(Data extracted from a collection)
Start of Block

(* ===== verification/StorageDB.v ===== *)
(** * StorageDB: src/storage/storage.go

    The block store: four buckets of a bolt database.  A method that returns
    [(value, error)] returns [inl message] for an error. *)
From stdpp Require Import base gmap strings list countable pretty.
From Stdlib Require Import ZArith Lia.
From S2P Require Import Prelude GoStd Libs Core Pools.

Section storage.
Context {BL : BoltLib} {HL : Sha256} {CC : CoreCodecs}.

Record Storage := mkStorage {
  dbFilePath : string;
  blockBucket : bytes;
  blockHeaderBucket : bytes;
  newestBlockHashBucket : bytes;
  UTXOBucket : bytes;
  DataBase : BoltDB }.
#[global] Instance Storage_eta : Eta Storage := fun r =>
  mkStorage (dbFilePath r) (blockBucket r) (blockHeaderBucket r) (newestBlockHashBucket r)
    (UTXOBucket r) (DataBase r).

(** [db] is the database [bolt.Open] returns for the path. *)
Definition NewStorage (cc : ChainConfig) (db : BoltDB) : res Storage :=
  let s := mkStorage
    ("./record/" +:+ pretty (ShardID cc) +:+ "_" +:+ pretty (NodeID cc) +:+ "_database")
    "block" "blockHeader" "newestBlockHash" "utxo" db in
  db ← must (bolt_CreateBucketIfNotExists db (blockBucket s));
  db ← must (bolt_CreateBucketIfNotExists db (blockHeaderBucket s));
  db ← must (bolt_CreateBucketIfNotExists db (newestBlockHashBucket s));
  db ← must (bolt_CreateBucketIfNotExists db (UTXOBucket s));
  Ret (s <| DataBase := db |>).

Definition OnlyNewestBlock : bytes := "OnlyNewestBlock".

Definition UpdateNewestBlock (newestbhash : bytes) (s : Storage) : res Storage :=
  db ← must (bolt_Put (DataBase s) (newestBlockHashBucket s) OnlyNewestBlock newestbhash);
  Ret (s <| DataBase := db |>).

Definition AddBlockHeader (blockhash : bytes) (bh : BlockHeader) (s : Storage) : res Storage :=
  db ← must (bolt_Put (DataBase s) (blockHeaderBucket s) blockhash (enc bh));
  Ret (s <| DataBase := db |>).

Definition Storage_AddBlock (b : Block) (s : Storage) : res Storage :=
  db ← must (bolt_Put (DataBase s) (blockBucket s) (b_Hash b) (enc b));
  s ← AddBlockHeader (b_Hash b) (b_Header b) (s <| DataBase := db |>);
  UpdateNewestBlock (b_Hash b) s.

Definition GetBlockHeader (bhash : bytes) (s : Storage) : res (string + BlockHeader) :=
  bh_encoded ← must (bolt_Get (DataBase s) (blockHeaderBucket s) bhash);
  match bh_encoded with
  | None => Ret (inl "the block is not existed")
  | Some e => bh ← must (dec e); Ret (inr bh)
  end.

Definition GetBlock (bhash : bytes) (s : Storage) : res (string + Block) :=
  b_encoded ← must (bolt_Get (DataBase s) (blockBucket s) bhash);
  match b_encoded with
  | None => Ret (inl "the block is not existed")
  | Some e => b ← must (dec e); Ret (inr b)
  end.

Definition GetNewestBlockHash (s : Storage) : res (string + bytes) :=
  nhb ← must (bolt_Get (DataBase s) (newestBlockHashBucket s) OnlyNewestBlock);
  match nhb with
  | None => Ret (inl "cannot find the newest block hash")
  | Some h => Ret (inr h)
  end.

(** ** The invariant of a store: [NewStorage]'s four distinct buckets exist. *)
Record storage_ok (s : Storage) : Prop := {
  so_distinct : NoDup [blockBucket s; blockHeaderBucket s; newestBlockHashBucket s; UTXOBucket s];
  so_block : has_bucket (DataBase s) (blockBucket s);
  so_header : has_bucket (DataBase s) (blockHeaderBucket s);
  so_newest : has_bucket (DataBase s) (newestBlockHashBucket s);
  so_utxo : has_bucket (DataBase s) (UTXOBucket s) }.

(** What [bolt] accepts as a stored block. *)
Definition storable (b : Block) : Prop :=
  bolt_key_ok (b_Hash b) /\ bolt_val_ok (enc b) /\ bolt_val_ok (enc (b_Header b)).

Context {BW : BoltLaws BL} {CL : CoreCodecsLaws}.

Lemma NewStorage_ok cc db s : NewStorage cc db = Ret s -> storage_ok s.
Proof.
  unfold NewStorage. intros H. inv_res. cbn in *.
  split; cbn; [apply (bool_decide_unpack _); vm_compute; done|..];
    eauto 10 using create_has_bucket.
Qed.

(** The effect of adding a block on every key of the store. *)
Lemma Storage_AddBlock_get b s s' :
  storage_ok s -> Storage_AddBlock b s = Ret s' ->
  s' = s <| DataBase := DataBase s' |> /\ storage_ok s' /\
  (forall bkt k, bolt_Get (DataBase s') bkt k =
     if decide (bkt = blockBucket s /\ k = b_Hash b) then Some (Some (enc b))
     else if decide (bkt = blockHeaderBucket s /\ k = b_Hash b) then
       Some (Some (enc (b_Header b)))
     else if decide (bkt = newestBlockHashBucket s /\ k = OnlyNewestBlock) then
       Some (Some (b_Hash b))
     else bolt_Get (DataBase s) bkt k).
Proof.
  intros [Hd H1 H2 H3 H4]. unfold Storage_AddBlock, AddBlockHeader, UpdateNewestBlock.
  intros H. inv_res. cbn in *.
  split; [done|]. split; [split; cbn; eauto 10 using put_has_bucket|].
  rewrite !NoDup_cons in Hd. destruct Hd as (Hn1 & Hn2 & Hn3 & _).
  - intros bkt k. repeat case_decide; destruct_and?; subst;
      repeat first
        [ erewrite put_get_eq by done; reflexivity
        | erewrite put_get_ne by (done || (intros [=]; subst; set_solver)) ]; done.
Qed.

Lemma Storage_AddBlock_total {LV : BoltLive BL} b s :
  storage_ok s -> storable b -> is_Ret (Storage_AddBlock b s).
Proof.
  intros [Hd H1 H2 H3 H4] (Hk & Hv & Hh). unfold Storage_AddBlock.
  destruct (put_ok (DataBase s) (blockBucket s) (b_Hash b) (enc b)) as [d1 E1]; [done..|].
  rewrite E1. cbn. unfold AddBlockHeader. cbn.
  destruct (put_ok d1 (blockHeaderBucket s) (b_Hash b) (enc (b_Header b))) as [d2 E2];
    [by eapply put_has_bucket|done..|].
  rewrite E2. cbn. unfold UpdateNewestBlock. cbn.
  destruct (put_ok d2 (newestBlockHashBucket s) OnlyNewestBlock (b_Hash b)) as [d3 E3].
  - eapply put_has_bucket; [done|]. by eapply put_has_bucket.
  - unfold bolt_key_ok. cbn. lia.
  - unfold bolt_key_ok, bolt_val_ok in *. lia.
  - rewrite E3. apply is_Ret_intro.
Qed.

Lemma GetBlock_spec h s :
  storage_ok s ->
  GetBlock h s = match bolt_Get (DataBase s) (blockBucket s) h with
                 | Some (Some e) => match dec e with Some b => Ret (inr b) | None => Panic end
                 | _ => Ret (inl "the block is not existed"%string)
                 end.
Proof.
  intros Hs. destruct (so_block _ Hs h) as [o Ho]. unfold GetBlock. rewrite Ho. cbn.
  destruct o as [e|]; [|done]. by destruct (dec e).
Qed.

Lemma storage_ok_ne s :
  storage_ok s ->
  blockBucket s <> blockHeaderBucket s /\ blockBucket s <> newestBlockHashBucket s /\
  blockHeaderBucket s <> newestBlockHashBucket s.
Proof.
  intros [Hd _ _ _ _]. rewrite !NoDup_cons in Hd. destruct Hd as (H1 & H2 & _).
  split_and!; intros E; [apply H1|apply H1|apply H2]; rewrite E; repeat constructor.
Qed.

(** ** Properties *)

(** The store is a faithful record.  Adding a storable block to a
    well-formed store succeeds; afterwards the block and its header are read
    back under its hash, the newest hash is its hash, and every other block
    is what it was. *)
Theorem AddBlock_roundtrip {LV : BoltLive BL} b s :
  storage_ok s -> storable b ->
  exists s', Storage_AddBlock b s = Ret s' /\ storage_ok s' /\
    GetBlock (b_Hash b) s' = Ret (inr b) /\
    GetBlockHeader (b_Hash b) s' = Ret (inr (b_Header b)) /\
    GetNewestBlockHash s' = Ret (inr (b_Hash b)) /\
    (forall h, h <> b_Hash b -> GetBlock h s' = GetBlock h s).
Proof.
  intros Hs Hb. destruct (Storage_AddBlock_total b s Hs Hb) as [s' Hs'].
  exists s'. destruct (Storage_AddBlock_get b s s' Hs Hs') as (Heq & Hok & Hget).
  destruct (storage_ok_ne s Hs) as (Hn1 & Hn2 & Hn3).
  split; [done|]. split; [done|].
  unfold GetBlock, GetBlockHeader, GetNewestBlockHash. rewrite Heq. split_and!.
  - rewrite Hget. cbn. rewrite decide_True by done. cbn. by rewrite dec_enc.
  - rewrite Hget. cbn. rewrite decide_False, decide_True by (done || intros []; congruence).
    cbn. by rewrite dec_enc.
  - rewrite Hget. cbn. by rewrite !decide_False, decide_True by (done || intros []; congruence).
  - intros h Hh. rewrite Hget. cbn. by rewrite !decide_False by (intros []; congruence).
Qed.
End storage.
Arguments Storage {BL}.

(** *** A concrete store *)
Module RefStorage.
#[export] Existing Instance RefBolt.lib.
#[export] Existing Instance RefBolt.laws.
#[export] Existing Instance RefBolt.live.
#[export] Existing Instance RefCodecs.codecs.
#[export] Existing Instance RefCodecs.laws.

Definition config : ChainConfig :=
  {| ChainID := 0; NodeID := 0; ShardID := 0; Nodes_perShard := 4; ShardNums := 2;
     BlockSize := 3; BlockInterval := 1; cc_InjectSpeed := 1; MaxRelayBlockSize := 0 |}.
Definition store : Storage :=
  match NewStorage config ∅ with
  | Ret s => s
  | _ => mkStorage "" "" "" "" "" (∅ : BoltDB)
  end.
Definition block : Block :=
  mkBlock (zero_BlockHeader <| bh_Number := 1 |>) [sample_tx "a" "b" 5 "h1"] [] "hash1".
End RefStorage.

Import RefStorage.
Lemma AddBlock_roundtrip_witness :
  exists s', Storage_AddBlock RefStorage.block RefStorage.store = Ret s' /\
    GetNewestBlockHash s' = Ret (inr "hash1"%string) /\
    GetBlock "hash1" s' = Ret (inr RefStorage.block).
Proof.
  destruct (AddBlock_roundtrip RefStorage.block RefStorage.store) as (s' & H1 & _ & H2 & _ & H3 & _).
  - apply (NewStorage_ok RefStorage.config ∅). reflexivity.
  - unfold storable, bolt_key_ok, bolt_val_ok. vm_compute. intuition congruence.
  - exists s'. split; [exact H1|]. split; [exact H3|exact H2].
Defined.
(* ===== verification/Network.v ===== *)
(** * Network: src/networks/p2pNetwork.go

    The connections of one process.  [connectionPool] is the package's map of
    the connections dialled so far, [conns] the connections themselves, a
    [net.Conn] being an index; a connection keeps the bytes its peer can read.
    [TcpDial] runs under [connMaplock], so a call is one step, and [go TcpDial]
    leaves the order of the steps open.  A [Write] on a connection that either
    end has closed loses its bytes, whether or not it also returns an error. *)
From stdpp Require Import base gmap strings list.
From Stdlib Require Import ZArith Lia.
From S2P Require Import Prelude Messages Pbft.

Record Conn := mkConn { cn_addr : string; cn_open : bool; cn_stream : bytes }.
Record Net := mkNet { connectionPool : gmap string nat; conns : list Conn }.

(** The package variables at the start. *)
Definition new_net : Net := mkNet ∅ [].

(** [net.Dial]; [up] tells whether [addr] accepts. *)
Definition Dial (up : bool) (addr : string) (n : Net) : option (nat * Net) :=
  if up then Some (length (conns n), mkNet (connectionPool n) (conns n ++ [mkConn addr true ""])) else None.

Definition Write_conn (b : bytes) (c : Conn) : Conn :=
  if cn_open c then mkConn (cn_addr c) true (cn_stream c +:+ b) else c.
Definition Close_conn (c : Conn) : Conn := mkConn (cn_addr c) false (cn_stream c).

Definition net_Write (conn : nat) (b : bytes) (n : Net) : Net :=
  mkNet (connectionPool n) (alter (Write_conn b) conn (conns n)).

Definition net_TcpDial (up : bool) (context : bytes) (addr : string) (n : Net) : Net :=
  match connectionPool n !! addr with
  | Some conn => net_Write conn (frame context) n
  | None =>
      match Dial up addr n with
      | None => n
      | Some (conn, n) =>
          net_Write conn (frame context) (mkNet (<[addr := conn]> (connectionPool n)) (conns n))
      end
  end.

(** The map is not emptied. *)
Definition CloseAllConnInPool (n : Net) : Net :=
  mkNet (connectionPool n) (foldr (fun p cs => alter Close_conn p.2 cs) (conns n) (map_to_list (connectionPool n))).

(** The process at [addr] closes what it accepted: its [handleClientRequest]
    returned, or it died. *)
Definition peer_close (addr : string) (c : Conn) : Conn :=
  if bool_decide (cn_addr c = addr) then Close_conn c else c.

Inductive NetStep :=
  | Dials (up : bool) (context : bytes) (addr : string)
  | PeerCloses (addr : string)
  | ClosesAll.

Definition net_step (n : Net) (s : NetStep) : Net :=
  match s with
  | Dials up context addr => net_TcpDial up context addr n
  | PeerCloses addr => mkNet (connectionPool n) (peer_close addr <$> conns n)
  | ClosesAll => CloseAllConnInPool n
  end.

(** What the handlers at [addr] have read from this process. *)
Definition inbox (addr : string) (n : Net) : list bytes :=
  filter (fun c => cn_addr c = addr) (conns n) ≫= fun c => read_frames "" (cn_stream c).

(** ** The specification: a link to an address *)

(** Before the first dial that succeeds, after it, and after the connection
    is closed; [got] is what arrived. *)
Inductive Link := Unconnected | Connected (got : list bytes) | Gone (got : list bytes).

Definition link_close (l : Link) : Link := match l with Connected got => Gone got | _ => l end.

Definition link_send (up : bool) (m : bytes) (l : Link) : Link :=
  match l with
  | Unconnected => if up then Connected [m] else Unconnected
  | Connected got => Connected (got ++ [m])
  | Gone got => Gone got
  end.

Definition link_step (addr : string) (l : Link) (s : NetStep) : Link :=
  match s with
  | Dials up m a => if bool_decide (a = addr) then link_send up m l else l
  | PeerCloses a => if bool_decide (a = addr) then link_close l else l
  | ClosesAll => link_close l
  end.

Definition link_got (l : Link) : list bytes :=
  match l with Unconnected => [] | Connected got | Gone got => got end.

End of Block

> **Your instructions**: Copy the records above exactly, beginning at the line that contains "split; [done|]. split; [split;" and stopping after the line that contains "[ erewrite put_get_eq".

> **Exercise response**:
  split; [done|]. split; [split; cbn; eauto 10 using put_has_bucket|].
  rewrite !NoDup_cons in Hd. destruct Hd as (Hn1 & Hn2 & Hn3 & _).
  - intros bkt k. repeat case_decide; destruct_and?; subst;
      repeat first
        [ erewrite put_get_eq by done; reflexivity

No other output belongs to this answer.